Потом он позвонил портье и выяснил, что самолетов на Ниццу больше нет, а последний поезд отходит через пять минут. Тогда Питер попросил машину в аренду и карту юга Франции. Ему предложили шофера, но Питер сказал, что сядет за руль сам, хотя, конечно, поездка с водителем была бы быстрее и легче, однако жертвовать своим правом на одиночество ему не хотелось. Портье сказал, что через час все будет готово и Питеру только нужно спуститься вниз к машине у парадного входа.
В восемь часов он обнаружил у подъезда отеля новенький «рено» с кипой карт на переднем сиденье. Швейцар очень вежливо объяснил Питеру, как ему выехать из Парижа. Никакого багажа у него с собой не было – только яблоко, бутылка минеральной воды и зубная щетка.
Обойдя машину сзади, Питер понюхал воздух, и ему почудился запах охоты. Портье сказал Питеру, что при желании он может оставить машину в Ницце или Марселе и вернуться в Париж самолетом. Но это произойдет только в том случае, если он не найдет ее. Если же она окажется там, где он ожидал, то ему больше всего хотелось, чтобы она поехала обратно вместе с ним. По крайней мере тогда они смогут поговорить. Оливии явно было над чем задуматься, и, может быть, он сумеет помочь ей привести мысли в порядок.

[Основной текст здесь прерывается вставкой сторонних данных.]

(* ===== verification/Initialization.v ===== *)
(** The initialization handshake's messages
    ([acdp-core/src/messages/initialization.rs] and the shared types of
    [messages/mod.rs]): protocol versions, capabilities, implementations, and
    the serialisation serde derives for them, with its flattened fields. *)

From S2P Require Import Prelude Messages.

(** ** Flattened maps *)

Section flatten.
Context `{JN : JsonNumbers}.

(** Serialise the named fields and then the map; a key of the map replaces
    the field of that name. *)
Definition flatten_into (fields : list (string * Value)) (extra : gmap string Value)
  : list (string * Value) :=
  List.filter (fun e => bool_decide (extra !! e.1 = None)) fields ++ map_to_list extra.

(** Read what the named fields leave. *)
Definition flattened (names : list string) (entries : list (string * Value))
  : gmap string Value :=
  list_to_map (List.filter (fun e => bool_decide (e.1 ∉ names)) entries).

(** An [Option] field of type [A] *)
Definition optional {A} (parse : Value -> option A) (v : option Value) : option (option A) :=
  match v with
  | None | Some VNull => Some None
  | Some v => match parse v with Some a => Some (Some a) | None => None end
  end.

Definition bool_of (v : Value) : option bool :=
  match v with VBool b => Some b | _ => None end.
(** ** Properties *)

(** C24: over the whole life of a client, it is ready only when a connection
    succeeded earlier and it was neither connected again nor disconnected since,
    and then it has the server's information of that connection; it has none
    when disconnected, and an operation never ends while connecting.  Connecting
    ends ready after the transport's connection, the attempts of the initialize
    request, of which the last sent is answered with what the client then knows
    of the server, and last the notification; or, with an error, initializing or
    in the error state.  Requests and notifications are refused until it
    succeeds.  The interceptors may rewrite the initialize request and its
    answer; without interceptors exactly this request is sent. *)
Theorem client_lifecycle `{JN : JsonNumbers} {TA : TransportApi} conn cfg self :
  sane cfg -> rtc op (McpClient.new conn cfg) self ->
  (state self = ClientState.Ready -> exists self0 info i self1 calls,
     rtc op (McpClient.new conn cfg) self0 /\ connect info self0 = Some (Ok i, self1) /\
     server_info self = Some i /\ log self = log self1 ++ calls /\ Forall within calls) /\
  (state self = ClientState.Disconnected -> server_info self = None) /\
  state self <> ClientState.Connecting /\
  (state self <> ClientState.Ready -> forall method params,
   send_request method params self =
     Some (Err (Protocol (NotInitialized "Client not ready for requests")), self) /\
   send_notification method params self =
     Some (Err (Protocol (NotInitialized "Client not ready for notifications")), self)) /\
  (forall info, exists r self' calls,
   connect info self = Some (r, self') /\ log self' = log self ++ Connected :: calls /\
   match r with
   | Ok i => state self' = ClientState.Ready /\ server_info self' = Some i /\ shaken self info i calls
   | Err _ => state self' = ClientState.Initializing \/ exists e, state self' = ClientState.Error e
   end) /\
  (InterceptorManager.interceptors (interceptor_manager self) = [] -> forall info sent,
   attempt_of (interceptor_manager self) (interception_metadata self) (initialize_request self info)
     (SentRequest sent) -> sent = initialize_request self info).
Proof.
  intros Hsane Hr. destruct (life_handshaken _ self (new_coherent conn cfg Hsane) ltac:(done) Hr)
    as [(Hs & Hready & Hdis & Hcon) Hh]. split_and!; try done.
  - intros Hn method params. unfold send_request, send_notification, bind, get, is_ready.
    by rewrite bool_decide_false.
  - intros info. destruct (connect_spec info self Hs) as (r & self' & calls & Hc & _ & Hl & H).
    exists r, self', calls. split_and!; [done|done|]. destruct r as [i|e]; [|apply H].
    destruct H as (? & ? & _). split_and!; [done|done|].
    destruct (connect_shakes _ _ _ _ Hc) as (calls' & Hl' & Hsh).
    rewrite Hl in Hl'. apply app_inv_head in Hl'. by injection Hl' as ->.
  - intros He info sent (mg1 & mg2 & now & el & ir & Hla & Hp & _ & ->).
    assert (Hn : InterceptorManager.interceptors mg1 = []).
    { revert He. clear -Hla. induction Hla as [|x y z (n & e & m & d & md & r & E) _ IH]; [done|].
      intros Hx. apply IH. unfold InterceptorManager.process_message_with_metadata in E. rewrite Hx in E. cbn in E.
      by injection E as _ <-. }
    unfold InterceptorManager.process_message_with_metadata in Hp. rewrite Hn in Hp. cbn in Hp.
    injection Hp as <- _. done.
Qed.

(** A request of a ready client is tried at most [max_retries + 1] times
    and at most once sent for each attempt, with the [i]-th retry after the
    base delay times [2 ^ i].  It never panics when the delays fit a
    duration; on success the retries are counted, and it fails only after all
    of them, counting one error. *)
Theorem request_retries `{JN : JsonNumbers} {TA : TransportApi} (self : McpClient.t)
    method params :
  sane (config self) -> state self = ClientState.Ready ->
  exists r self' calls k,
    send_request method params self = Some (r, self') /\
    state self' = ClientState.Ready /\ server_info self' = server_info self /\
    log self' = log self ++ calls /\ Forall of_request calls /\
    Z.of_nat k <= ClientConfig.max_retries (config self) /\
    omap slept_of calls =
      map (fun i => ClientConfig.retry_base_delay (config self) * 2 ^ Z.of_nat i) (seq 0 k) /\
    (length (omap sent_of calls) <= S k)%nat /\
    match r with
    | Ok _ => ClientStats.errors (stats self') = ClientStats.errors (stats self) /\
              ClientStats.retries (stats self') =
                (if Z.of_nat k >? 0 then wrap_u64 (ClientStats.retries (stats self) + Z.of_nat k)
                 else ClientStats.retries (stats self))
    | Err _ => Z.of_nat k = ClientConfig.max_retries (config self) /\
               ClientStats.errors (stats self') =
                 wrap_u64 (ClientStats.errors (stats self) + 1) /\
               ClientStats.retries (stats self') = ClientStats.retries (stats self)
    end.
Proof.
  intros Hs Hr. unfold send_request, bind, get, is_ready. rewrite bool_decide_true by done.
  destruct (send_request_with_timeout_spec method params None self Hs)
    as (r & self' & calls & k & H & (_ & Hst & Hi & _) & Hl & Hf & Hk & Hsl & Hsn & Hm).
  exists r, self', calls, k. split_and!; try done; congruence.
Qed.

Несмотря на вечернее время, движение на шоссе дю Солейль все еще было очень оживленным, и только близ Орли поток транспорта начал оскудевать.

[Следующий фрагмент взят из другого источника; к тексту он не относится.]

(** The first response with the key, and the lines before it *)
Fixpoint first_answer (key : string) (lines : list string) : option (list string * JsonRpcResponse.t) :=
  match lines with
  | [] => None
  | line :: lines =>
      match answer_of line with
      | Some r =>
          if String.eqb (key_of r) key then Some ([], r)
          else option_map (fun '(before, r) => (line :: before, r)) (first_answer key lines)
      | None => option_map (fun '(before, r) => (line :: before, r)) (first_answer key lines)
      end
  end.

(** The tasks run, and a connected transport has its queue. *)
Definition running (self : StdioTransport.t) : Prop :=
  is_connected self = true /\ writer self = true /\ reader self = true /\ is_Some (message_receiver self).

(** The responders of pending requests are distinct and were given out. *)
Definition table_ok (self : StdioTransport.t) : Prop :=
  (forall k n, pending_requests self !! k = Some n -> (n < next self)%nat) /\
  (forall k k' n, pending_requests self !! k = Some n -> pending_requests self !! k' = Some n -> k = k').

Lemma read_line_alive self line self' d :
  reader self = true -> is_Some (message_receiver self) -> read_line self line = (self', d) ->
  (reader self' = true /\ is_Some (message_receiver self') /\ next self' = next self) /\
  match answer_of line with
  | Some r =>
      match pending_requests self !! key_of r with
      | Some n => d = Some (n, r) /\ pending_requests self' = delete (key_of r) (pending_requests self)
      | None => d = None /\ pending_requests self' = pending_requests self
      end
  | None => d = None /\ pending_requests self' = pending_requests self
  end.
Proof.
  intros Hr [q Hq]. unfold read_line, answer_of. rewrite Hr, Hq. cbn [negb orb].
  destruct (str_is_empty (trim line)); [by intros [= <- <-]; rewrite Hq|].
  destruct (message_from_str (trim line)) as [[req|resp|notif]|]; try (intros [= <- <-]; cbn; by rewrite ?Hq).
  fold (key_of resp). destruct (pending_requests self !! key_of resp); intros [= <- <-]; cbn; by rewrite ?Hq.
Qed.

Lemma answered_cons line lines :
  answered (line :: lines) =
    match answer_of line with Some r => {[key_of r]} | None => ∅ end ∪ answered lines.
Proof. unfold answered. cbn. destruct (answer_of line); cbn; [done|by rewrite (left_id_L ∅ (∪))]. Qed.

Lemma table_delete (self self' : StdioTransport.t) k :
  table_ok self -> next self' = next self ->
  pending_requests self' = delete k (pending_requests self) -> table_ok self'.
Proof.
  intros [H1 H2] Hn Hp. unfold table_ok. rewrite Hn, Hp. split.
  - intros j n H. apply lookup_delete_Some in H as [_ H]. eauto.
  - intros j j' n H H'. apply lookup_delete_Some in H as [_ H], H' as [_ H']. eauto.
Qed.

Lemma read_until_spec key responder : forall lines self self' d,
  reader self = true -> is_Some (message_receiver self) -> table_ok self ->
  pending_requests self !! key = Some responder ->
  read_until self responder lines = (self', d) ->
  table_ok self' /\
  match first_answer key lines with
  | Some (before, r) =>
      d = Some r /\ dom (pending_requests self') = dom (pending_requests self) ∖ (answered before ∪ {[key]})
  | None => d = None /\ dom (pending_requests self') = dom (pending_requests self) ∖ answered lines
  end.
Proof.
  induction lines as [|line lines IH]; intros self self' d Hr Hq Ht Hk H.
  { injection H as <- <-. cbn [first_answer]. split_and!; [done|done|apply minus_none]. }
  cbn [read_until] in H. destruct (read_line self line) as [self1 d1] eqn:El.
  destruct (read_line_alive _ _ _ _ Hr Hq El) as [(Hr1 & Hq1 & Hn1) Ha].
  cbn [first_answer]. destruct (answer_of line) as [r|] eqn:Ea.
  2: { destruct Ha as [-> Hp]. assert (Ht1 : table_ok self1) by (unfold table_ok in *; by rewrite Hn1, Hp).
       rewrite <- Hp in Hk. destruct (IH _ _ _ Hr1 Hq1 Ht1 Hk H) as [Ht' Hs]. split; [done|].
       rewrite Hp in Hs. destruct (first_answer key lines) as [[before r']|]; cbn [option_map];
         rewrite answered_cons, Ea, (left_id_L ∅ (∪)); exact Hs. }
  destruct (pending_requests self !! key_of r) as [n|] eqn:En.
  - destruct Ha as [-> Hp]. pose proof (table_delete _ _ _ Ht Hn1 Hp) as Ht1.
    destruct (String.eqb_spec (key_of r) key) as [He|Hne].
    + rewrite He in En. assert (n = responder) as -> by congruence. rewrite Nat.eqb_refl in H.
      injection H as <- <-. split; [done|]. split; [done|]. rewrite Hp, dom_delete_L, He.
      change (answered []) with (∅ : gset string). by rewrite (left_id_L ∅ (∪)).
    + assert (Hnr : (n =? responder)%nat = false).
      { apply Nat.eqb_neq. intros ->. apply Hne. by eapply (proj2 Ht). }
      rewrite Hnr in H. assert (Hk1 : pending_requests self1 !! key = Some responder)
        by (by rewrite Hp, lookup_delete_ne).
      destruct (IH _ _ _ Hr1 Hq1 Ht1 Hk1 H) as [Ht' Hs]. split; [done|]. rewrite Hp, dom_delete_L in Hs.
      destruct (first_answer key lines) as [[before r']|]; cbn [option_map];
        rewrite answered_cons, Ea; destruct Hs as [-> ->]; (split; [done|]);
        by rewrite difference_difference_l_L, ?(assoc_L (∪)).
  - destruct Ha as [-> Hp]. assert (Ht1 : table_ok self1) by (unfold table_ok in *; by rewrite Hn1, Hp).
    destruct (String.eqb_spec (key_of r) key) as [He|Hne]; [congruence|].
    rewrite <- Hp in Hk. destruct (IH _ _ _ Hr1 Hq1 Ht1 Hk H) as [Ht' Hs]. split; [done|]. rewrite Hp in Hs.
    assert (Hnd : key_of r ∉ dom (pending_requests self)) by (by apply not_elem_of_dom).
    destruct (first_answer key lines) as [[before r']|]; cbn [option_map];
      rewrite answered_cons, Ea; destruct Hs as [-> ->]; (split; [done|]);
      rewrite <- ?(assoc_L (∪)); by apply minus_skip.
Qed.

Питер набрал скорость и через два часа был уже у Пуильи. В душе его вдруг разлилось спокойствие. Непонятно почему у него сложилось такое впечатление, что он поступает правильно. Впервые за последние несколько дней Питер почувствовал себя свободным от всех хлопот и беспокойств. Ночь проносилась мимо него, и стрелка спидометра дрожала на высокой отметке, и все беды остались позади.
Прошлой ночью ему было так хорошо с ней – словно он нашел друга в самом неожиданном месте. Питер смотрел на дорогу и видел лицо Оливии, ее глаза, ищущие его, как в первый раз, когда он ее увидел. Он вспоминал, как она уплыла от него в бассейне, словно маленькая гибкая черная рыбка… и как она бежала через Вандомскую площадь к свободе… как в ее глазах застыло выражение безнадежности, когда она вернулась в отель… и как умиротворенно она говорила о маленькой рыбацкой деревушке.
Конечно, гнаться за ней через всю Францию было безумием, и Питер это прекрасно понимал. Он был едва знаком с ней. И тем не менее, так же как и предыдущей ночью, когда он пошел за ней вопреки всякому здравому смыслу, он знал, что должен это сделать. По причинам, которые он сам едва осознавал, именно Питер должен был найти Оливию.
Глава 5
Дорога в Ла-Фавьер была долгой и изматывающей, но так как «рено» позволял достичь огромной скорости, Питер приехал туда быстрее, чем предполагал, – ровно за десять часов. Было шесть часов утра, и солнце уже встало. Яблоко давно было съедено, и полупустая бутылка из-под минеральной воды валялась на сиденье рядом с ним. Один или два раза он останавливался выпить кофе, и радио в машине все время было включено, чтобы не дать ему заснуть. В открытые окна врывался свежий воздух. И все равно Питер чувствовал полное изнеможение. Он не спал уже вторую ночь, и его радость по поводу того, что он наконец оказался на месте, понемногу начала спадать. Нужно было поспать хотя бы час, прежде чем начинать поиски. В любом случае искать Оливию было еще слишком рано. За исключением рыбаков, отправлявшихся на промысел, в Ла-Фавьере все спали. Питер свернул на обочину и устроился на заднем сиденье, специально приняв такую позу, чтобы проспать недолго.
В девять часов его разбудили голоса детей, игравших около машины. Где-то высоко кричали чайки. Сев, Питер почувствовал приступ смертельной усталости. Его ночной путь был слишком длинным. Но если он ее найдет, все это будет не важно. Потянувшись, он взглянул на себя в зеркало и невольно улыбнулся: вид у него был ужасный, так что он вполне мог напугать детей.